(** Calls are served for as long as each counter has the room one call takes. *)
Lemma calls_served calls : forall k w, Forall call_ok calls -> tcp_ok 0 w -> 0 <= k -> u32_max - 3 * k <= spare w.1 ->
  exists served rest w', calls = served ++ rest /\ run_calls served w = (w', Ok tt) /\ tcp_ok 0 w' /\
    (rest = [] \/ spare w'.1 < 3 /\ u32_max < 3 * (k + len served + 1)).
Proof.
  induction calls as [|c calls IH]; intros k w Hc Hw Hk0 Hk; [exists [], [], w; split_and!; [done..|by left]|].
  destruct (Z.le_gt_cases 3 (spare w.1)) as [Hs|Hs]; [|exists [], (c :: calls), w; split_and!; [done..|right; cbn; lia]].
  apply Forall_cons in Hc as [Hc Hcs]. set (j := spare w.1 - 3) in *.
  assert (Hcall : wp (call c) (fun w' _ => tcp_ok j w') (fun w' _ => tcp_ok j w') w) by (apply (serves_call c Hc); [lia|]; apply (ok_spare 0); [lia|done]).
  unfold wp in Hcall. destruct (call c w) as [w1 [[]|e|why]] eqn:Ecall; [| |done].
  all: destruct (IH (k + 1) w1 Hcs (ok_less j 0 w1 ltac:(lia) Hcall) ltac:(lia) ltac:(pose proof (spare_ok j w1 Hcall); lia)) as (served & rest & w' & -> & Hs1 & Hok & Hend).
  all: exists (c :: served), rest, w'; split; [done|]; split; [cbn [run_calls]; unfold bind, try_; rewrite Ecall; exact Hs1|]; split; [done|].
  all: destruct Hend as [->|[H1 H2]]; [by left|right; split; [done|]]; cbn [length]; lia.
Qed.
(* ===== verification/LinkSpec.v ===== *)
(** * What leaves the card

    [link_ok]: the tables of the link are within their bounds. Every operation
    keeps it and ends without a panic, and every frame it hands to the card
    names as its sender the address this machine holds at that moment, or
    0.0.0.0 while it holds none. *)

From S2P Require Import Prelude Safe Words Packets PacketSpec Config Tcp TcpBounds Link.

(** What is relied on of the machine: clocks that have not run for ages, a card
    with a six-byte address that takes any frame or refuses it, and [frames], the
    frames it has taken. *)
Class MachineOk (C : Type) `{Machine C} := {
  machine_inv : C -> Prop;
  frames : C -> list (list Z);
  read_ticks_ok c : machine_inv c -> 0 <= (read_ticks c).2 <= 2 ^ 62 /\ machine_inv (read_ticks c).1 /\ frames (read_ticks c).1 = frames c;
  read_ns_ok c : machine_inv c -> is_u64 (read_ns c).2 /\ machine_inv (read_ns c).1 /\ frames (read_ns c).1 = frames c;
  next_u64_ok c : machine_inv c -> is_u64 (next_u64 c).2 /\ machine_inv (next_u64 c).1 /\ frames (next_u64 c).1 = frames c;
  nic_mac_ok c : machine_inv c -> length (nic_mac c) = 6%nat /\ Forall is_u8 (nic_mac c);
  nic_transmit_ok frame c : machine_inv c -> Forall is_u8 frame -> len frame <= 1514 ->
    wp (nic_transmit frame) (fun c' _ => machine_inv c' /\ frames c' = frames c ++ [frame]) (fun c' _ => machine_inv c' /\ frames c' = frames c) c;
}.

(** The address this machine may put on the wire. *)
Definition own (cfg : option Config) : Z := match cfg with Some c => config_address c | None => Ip.UNSPECIFIED end.

(** A datagram and a frame that name it: IPv4's source, ARP's sender. *)
Definition datagram_ok (d : list Z) : Prop := Forall is_u8 d /\ 20 <= len d <= 1500.
Definition own_datagram (cfg : option Config) (d : list Z) : Prop := datagram_ok d /\ take 4 (drop 12 d) = be32 (own cfg).
Definition own_frame (cfg : option Config) (f : list Z) : Prop :=
  (take 2 (drop 12 f) = be16 Ether.ETHERTYPE_IPV4 /\ take 4 (drop 26 f) = be32 (own cfg)) \/
  (take 2 (drop 12 f) = be16 Ether.ETHERTYPE_ARP /\ take 4 (drop 28 f) = be32 (own cfg)).

Definition mac_ok (m : list Z) : Prop := length m = 6%nat /\ Forall is_u8 m.

Record entry_ok (cfg : option Config) (e : Entry) : Prop := {
  en_mac : option_Forall mac_ok (e_mac e);
  en_deadline : 0 <= e_deadline e <= 2 ^ 62 + 6000;
  en_requests : 0 <= e_requests e <= MAX_REQUESTS;
  en_queued : len (e_queued e) <= MAX_QUEUED;
  en_resolved : e_mac e <> None -> e_queued e = [];
  en_own : Forall (own_datagram cfg) (e_queued e);
}.

(** The addresses a configuration holds are addresses of hosts. *)
Definition config_ok (c : Config) : Prop := is_u32 (config_address c) /\ is_host_address (config_address c) = true /\ option_Forall is_u32 (gateway c).

Section spec.
Context {C : Type} {HM : Machine C} {HMok : MachineOk C}.
Abbreviation LM := (M (Link C) Errno).
Implicit Types (l : Link C).

Record link_ok l : Prop := {
  lk_machine : machine_inv (hw l);
  lk_config : option_Forall config_ok (config l);
  lk_entries : len (cache l) <= MAX_ENTRIES;
  lk_unique : NoDup (e_address <$> cache l);
  lk_cache : Forall (entry_ok (config l)) (cache l);
  lk_loopback : len (loopback l) <= LOOPBACK_LIMIT;
  lk_datagrams : Forall datagram_ok (loopback l);
  lk_id : is_u16 (next_id l);
  lk_loss : is_u32 (loss l) /\ is_u32 (sent l) /\ is_u32 (arrived l);
  lk_secret : is_u64 (secret l);
  lk_share : 0 <= held_share l <= REASSEMBLY_LIMIT;
}.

·····

## EXERCISE DIRECTIONS
Which lines above run from the one containing "assert (Hcall : wp" down to the one containing "(** The address this"? Repeat exactly those, both ends included, and nothing else.

## REPLY TO THE TASK
  assert (Hcall : wp (call c) (fun w' _ => tcp_ok j w') (fun w' _ => tcp_ok j w') w) by (apply (serves_call c Hc); [lia|]; apply (ok_spare 0); [lia|done]).
  unfold wp in Hcall. destruct (call c w) as [w1 [[]|e|why]] eqn:Ecall; [| |done].
  all: destruct (IH (k + 1) w1 Hcs (ok_less j 0 w1 ltac:(lia) Hcall) ltac:(lia) ltac:(pose proof (spare_ok j w1 Hcall); lia)) as (served & rest & w' & -> & Hs1 & Hok & Hend).
  all: exists (c :: served), rest, w'; split; [done|]; split; [cbn [run_calls]; unfold bind, try_; rewrite Ecall; exact Hs1|]; split; [done|].
  all: destruct Hend as [->|[H1 H2]]; [by left|right; split; [done|]]; cbn [length]; lia.
Qed.
(* ===== verification/LinkSpec.v ===== *)
(** * What leaves the card

    [link_ok]: the tables of the link are within their bounds. Every operation
    keeps it and ends without a panic, and every frame it hands to the card
    names as its sender the address this machine holds at that moment, or
    0.0.0.0 while it holds none. *)

From S2P Require Import Prelude Safe Words Packets PacketSpec Config Tcp TcpBounds Link.

(** What is relied on of the machine: clocks that have not run for ages, a card
    with a six-byte address that takes any frame or refuses it, and [frames], the
    frames it has taken. *)
Class MachineOk (C : Type) `{Machine C} := {
  machine_inv : C -> Prop;
  frames : C -> list (list Z);
  read_ticks_ok c : machine_inv c -> 0 <= (read_ticks c).2 <= 2 ^ 62 /\ machine_inv (read_ticks c).1 /\ frames (read_ticks c).1 = frames c;
  read_ns_ok c : machine_inv c -> is_u64 (read_ns c).2 /\ machine_inv (read_ns c).1 /\ frames (read_ns c).1 = frames c;
  next_u64_ok c : machine_inv c -> is_u64 (next_u64 c).2 /\ machine_inv (next_u64 c).1 /\ frames (next_u64 c).1 = frames c;
  nic_mac_ok c : machine_inv c -> length (nic_mac c) = 6%nat /\ Forall is_u8 (nic_mac c);
  nic_transmit_ok frame c : machine_inv c -> Forall is_u8 frame -> len frame <= 1514 ->
    wp (nic_transmit frame) (fun c' _ => machine_inv c' /\ frames c' = frames c ++ [frame]) (fun c' _ => machine_inv c' /\ frames c' = frames c) c;
}.

(** The address this machine may put on the wire. *)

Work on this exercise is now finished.